Snowden condemns proposed UK surveillance law
NSA whistleblower says emergency Bill being pushed through parliament ‘defies belief’
Edward Snowden participating, via a video link from Moscow, in the Parliamentary Assembly of the Council of Europe (PACE) hearing at the Council of Europe, in Strasbourg on June 24th 2014. Photograph: Council of Europe/EPA
The NSA whistleblower Edward Snowden has condemned the new surveillance bill being pushed through the British parliament this week, expressing concern about the speed at which it is being done, a lack of public debate, fear-mongering, and what he described as increased powers of intrusion.
In an exclusive interview with the Guardian in Moscow, Snowden said it was very unusual for a public body to pass an emergency law such as this in circumstances other than a time of total war. “I mean, we don’t have bombs falling. We don’t have U-boats in the harbour.”
It is suddenly a priority, he said, after the government had ignored it for an entire year. “It defies belief.”
He found the urgency with which the British government was moving extraordinary and said it mirrored a similar move in the US in 2007 when the Bush administration was forced to introduce legislation, the Protect America Act, citing the same concerns about terrorist threats and the NSA losing cooperation from telecoms and internet companies.

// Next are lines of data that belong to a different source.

Lemma build_values_errors_witness :
  build_values B0 w0 (py "acme/k8s-") ∅
  = Outcome (inl (FileNotFoundError (values_yaml B0))) ∅ []
  /\ build_values B0 w0 (py "acme/k8s-") fs_values_list
     = Outcome (inl TypeError) fs_values_list []
  /\ build_values B0 w0 (py "acme/k8s-") fs_no_image
     = Outcome (inl (KeyError (py "image"))) fs_no_image []
  /\ build_values B0 w0 (py "acme/k8s-") fs_image_string
     = Outcome (inl TypeError) fs_image_string []
  /\ build_values B0 w0 (py "acme/k8s-") (<[values_yaml B0 := Malformed]> fs0)
     = Outcome (inl ParserError) (<[values_yaml B0 := Malformed]> fs0) [].
Proof.
  split; [| split; [| split; [| split]]].
  - apply (build_values_errors B0 w0 (py "acme/k8s-") ∅). reflexivity.
  - destruct (build_values_errors B0 w0 (py "acme/k8s-") fs_values_list)
      as (_ & H & _).
    apply (H (YSeq [YStr (py "image")])).
    + exists (Parsed (YSeq [YStr (py "image")])).
      split; [vm_compute; reflexivity | reflexivity].
    + discriminate.
  - destruct (build_values_errors B0 w0 (py "acme/k8s-") fs_no_image)
      as (_ & _ & H & _).
    apply (H [ (py "replicas", YInt 2) ]).
    + exists (Parsed (YMap [ (py "replicas", YInt 2) ])).
      split; [vm_compute; reflexivity | reflexivity].
    + reflexivity.
  - destruct (build_values_errors B0 w0 (py "acme/k8s-") fs_image_string)
      as (_ & _ & _ & H & _).
    apply (H [ (py "image", YStr (py "binderhub:latest")) ]
             (YStr (py "binderhub:latest"))).
    + exists (Parsed (YMap [ (py "image", YStr (py "binderhub:latest")) ])).
      split; [vm_compute; reflexivity | reflexivity].
    + reflexivity.
    + discriminate.
  - destruct (build_values_errors B0 w0 (py "acme/k8s-")
                (<[values_yaml B0 := Malformed]> fs0))
      as (_ & _ & _ & _ & H).
    apply (H Malformed ParserError).
    + vm_compute. reflexivity.
    + reflexivity.
Defined.



(** X9.  Each of [build_values] and [build_chart] writes its own file and
    no other, and writes nothing when it raises: [build_values] never
    touches [Chart.yaml], [build_chart] never touches [values.yaml]. *)
Theorem manifest_updates_are_local (B : str) (w : world) (prefix : str)
    (fs : gmap str file) :
  (forall p : str, p <> values_yaml B ->
                   files (build_values B w prefix fs) !! p = fs !! p)
  /\ (forall p : str, p <> chart_yaml B ->
                      files (build_chart B w fs) !! p = fs !! p)
  /\ files (build_values B w prefix fs) !! chart_yaml B = fs !! chart_yaml B
  /\ files (build_chart B w fs) !! values_yaml B = fs !! values_yaml B
  /\ (forall e, result (build_values B w prefix fs) = inl e ->
                files (build_values B w prefix fs) = fs)
  /\ (forall e, result (build_chart B w fs) = inl e ->
                files (build_chart B w fs) = fs).
Proof.
  pose proof (values_yaml_not_chart_yaml B) as Hne.
  assert (Hvalues : forall p : str, p <> values_yaml B ->
            files (build_values B w prefix fs) !! p = fs !! p).
  { intros p Hp.
    destruct (result (build_values B w prefix fs)) as [e|u] eqn:E.
    - rewrite (build_values_raise B w prefix fs e E). reflexivity.
    - apply build_values_inr in E as (values & image & t & Ht & Hv & Hi).
      rewrite (build_values_run B w prefix fs values image t Ht Hv Hi).
      cbn [files]. apply lookup_insert_ne. congruence. }
  assert (Hchart : forall p : str, p <> chart_yaml B ->
            files (build_chart B w fs) !! p = fs !! p).
  { intros p Hp.
    destruct (result (build_chart B w fs)) as [e|r] eqn:E.
    - rewrite (build_chart_raise B w fs e E). reflexivity.
    - apply build_chart_inr in E as (chart & old & v & Hlog & Hc & Hver).
      rewrite (build_chart_run B w fs chart old v Hlog Hc Hver).
      cbn [files]. apply lookup_insert_ne. congruence. }
  split; [exact Hvalues |]. split; [exact Hchart |].
  split; [apply Hvalues; congruence |].
  split; [apply Hchart; exact Hne |].
  split.
  - intros e. apply build_values_raise.
  - intros e. apply build_chart_raise.
Qed.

“I mean, the NSA could have written this draft,” he said. “They passed it under the same sort of emergency justification. They said we would be at risk. They said companies will no longer cooperate with us. We’re losing valuable intelligence that puts the nation at risk.”
His comments chime with British civil liberties groups who, having had time to read the small print, are increasingly sceptical about the government’s claims last week that the bill is a stop-gap that will not increase the powers of the surveillance agencies.
British prime minister David Cameron, searching for cross-party support, assured the Lib Dems and Labour that there would be no extension of the powers. But internal Home Office papers seen by the Guardian appear to confirm that there would be an expansion of powers.
Campaigners argue that the bill contains new and unprecedented powers for the UK to require overseas companies to comply with interception warrants and communications data acquisition requests and build interception capabilities into their products and infrastructure.
Snowden spoke in a seven-hour interview at a city-centre hotel. One of only a handful of interviews since he sought asylum in Russia a year ago, it was wide-ranging, from the impact of the global debate he unleashed on surveillance and privacy to fresh insights into life inside the NSA. The full interview will be published later this week.
His year-long asylum is due to expire on July 31st but is almost certain to be extended. Even in the unlikely event of a political decision to send him to the US, he would be entitled to a year-long appeal.
During the interview, Snowden was taken aback on learning about the speed at which the British government is moving on new legislation and described it as “a significant change”. He questioned why it was doing so now, more than a year after his initial revelations about the scale of government surveillance in the US, the UK and elsewhere around the world, a year in which the government had been largely silent.
He also questioned why there had been a move in the aftermath of a ruling by the European court of justice in April that declared some of the existing surveillance measures were invalid.
He said the government was asking for these “new authorities immediately without any debate, just taking their word for it, despite the fact that these exact same authorities were just declared unlawful by the European court of justice”.